→ **PROBLEM STATEMENT**:
Where the listing below has a line with "[constructor|]. by constructor.", write out exactly that line and every line after it, stopping after the line with "(** The two base64 codecs are one. *)".

→ **EXERCISE MATERIALS**:
Lemma xor_diff l d : 0 <= d < 256 -> Forall (fun xy => is_byte xy.1 /\ is_byte xy.2) l ->
  foldl (fun diff xy => or32 diff (Z.lxor xy.1 xy.2)) d l = 0 <-> d = 0 /\ Forall (fun xy => xy.1 = xy.2) l.
Proof.
  intros Hd Hl. revert d Hd. induction Hl as [|[x y] l [Hx Hy] _ IH]; intros d Hd; cbn [foldl fst snd].
  { split; [by intros ->|by intros [-> _]]. }
  unfold is_byte in *. cbn [fst snd] in *.
  assert (0 <= Z.lxor x y < 256) as Hxy.
  { assert (Z.lxor x y = Z.lxor x y mod 2 ^ 8) as ->; [|by apply Z.mod_pos_bound]. apply Z.bits_inj'. intros n Hn.
    destruct (Z.ltb_spec n 8); [by rewrite Z.mod_pow2_bits_low by lia|]. rewrite Z.mod_pow2_bits_high by lia.
    by rewrite Z.lxor_spec, (small_bits x 8 n), (small_bits y 8 n) by lia. }
  destruct (or32_small d (Z.lxor x y) Hd Hxy) as [-> Hor]. rewrite (IH _ Hor), Z.lor_eq_0_iff, Z.lxor_eq_0_iff, Forall_cons. cbn. tauto.
Qed.

(** Two inputs match exactly when they are spellings of one code. *)
Theorem recoveryCodesMatch_exact typed expected : recoveryCodesMatch typed expected = true <->
  exists b, parseRecoveryCode typed = Some b /\ parseRecoveryCode expected = Some b.
Proof.
  unfold recoveryCodesMatch. destruct (parseRecoveryCode typed) as [a|] eqn:Ha, (parseRecoveryCode expected) as [b|] eqn:Hb;
    try (split; [done|by intros (? & ? & ?)]).
  apply parse_spec in Ha as (Hla & Hba & _), Hb as (Hlb & Hbb & _). rewrite Z.eqb_eq, xor_diff; [|lia|].
  - split.
    + intros [_ Hall]. exists a. split; [done|]. f_equal. clear -Hall Hla Hlb. assert (length a = length b) as Hl by congruence. clear Hla Hlb.
      revert b Hl Hall. induction a as [|x a IH]; intros [|y b] Hl Hall; cbn in *; try done. rewrite Forall_cons in Hall. destruct Hall as [E Hall]. cbn in E.
      rewrite E. f_equal. apply IH; [lia|done].
    + intros (c & [= ->] & [= ->]). split; [done|]. clear. induction c as [|x c IH]; [constructor|]. by constructor.
  - clear -Hba Hbb. revert b Hbb. induction Hba as [|x a Hx _ IH]; intros [|y b] Hbb; cbn; [constructor|constructor|constructor|].
    rewrite Forall_cons in Hbb. constructor; [split; [done|apply Hbb]|apply IH, Hbb].
Qed.
End codes.

(** ** Keys sent and sealed *)

Section keys.
Context `{CryptoLaws}.

Lemma toB64_fromB64 b : Forall is_byte b -> fromB64 (toB64 b) = Some b.
Proof. intros Hb. unfold toB64. rewrite <- toB64Fallback_encode. by apply fromB64Fallback_toB64Fallback. Qed.

(** The two base64 codecs are one. *)
Lemma toB64_same b : toB64 b = Crypto.toB64 None b.
Proof. unfold toB64. by rewrite <- toB64Fallback_encode. Qed.

Definition envelope_value (nonce ciphertext : bytes) : jsval :=
  JObj [("v", JNum 1); ("alg", JStr "xchacha20poly1305"); ("nonce", JStr (toB64 nonce)); ("ciphertext", JStr (toB64 ciphertext))].

Lemma envelope_parsed nonce ciphertext : JSON_parse (envelope nonce ciphertext) = Some (envelope_value nonce ciphertext).
Proof.
  unfold envelope, envelope_value. apply JSON_parse_stringify. generalize (toB64 nonce), (toB64 ciphertext). intros s1 s2. reflexivity.
Qed.

Lemma envelope_opens key aad nonce ciphertext : Forall is_byte nonce -> Forall is_byte ciphertext ->
  open_v1 key aad (envelope_value nonce ciphertext) = or_unreadable (aead_decrypt key nonce aad ciphertext).
Proof.
  intros Hn Hc. unfold open_v1, envelope_field. replace (jget _ "nonce") with (JStr (toB64 nonce)) by done.
  replace (jget (envelope_value nonce ciphertext) "ciphertext") with (JStr (toB64 ciphertext)) by done. by rewrite !toB64_fromB64.
Qed.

→ **WRITTEN RESPONSE**:
    + intros (c & [= ->] & [= ->]). split; [done|]. clear. induction c as [|x c IH]; [constructor|]. by constructor.
  - clear -Hba Hbb. revert b Hbb. induction Hba as [|x a Hx _ IH]; intros [|y b] Hbb; cbn; [constructor|constructor|constructor|].
    rewrite Forall_cons in Hbb. constructor; [split; [done|apply Hbb]|apply IH, Hbb].
Qed.
End codes.

(** ** Keys sent and sealed *)

Section keys.
Context `{CryptoLaws}.

Lemma toB64_fromB64 b : Forall is_byte b -> fromB64 (toB64 b) = Some b.
Proof. intros Hb. unfold toB64. rewrite <- toB64Fallback_encode. by apply fromB64Fallback_toB64Fallback. Qed.

(** The two base64 codecs are one. *)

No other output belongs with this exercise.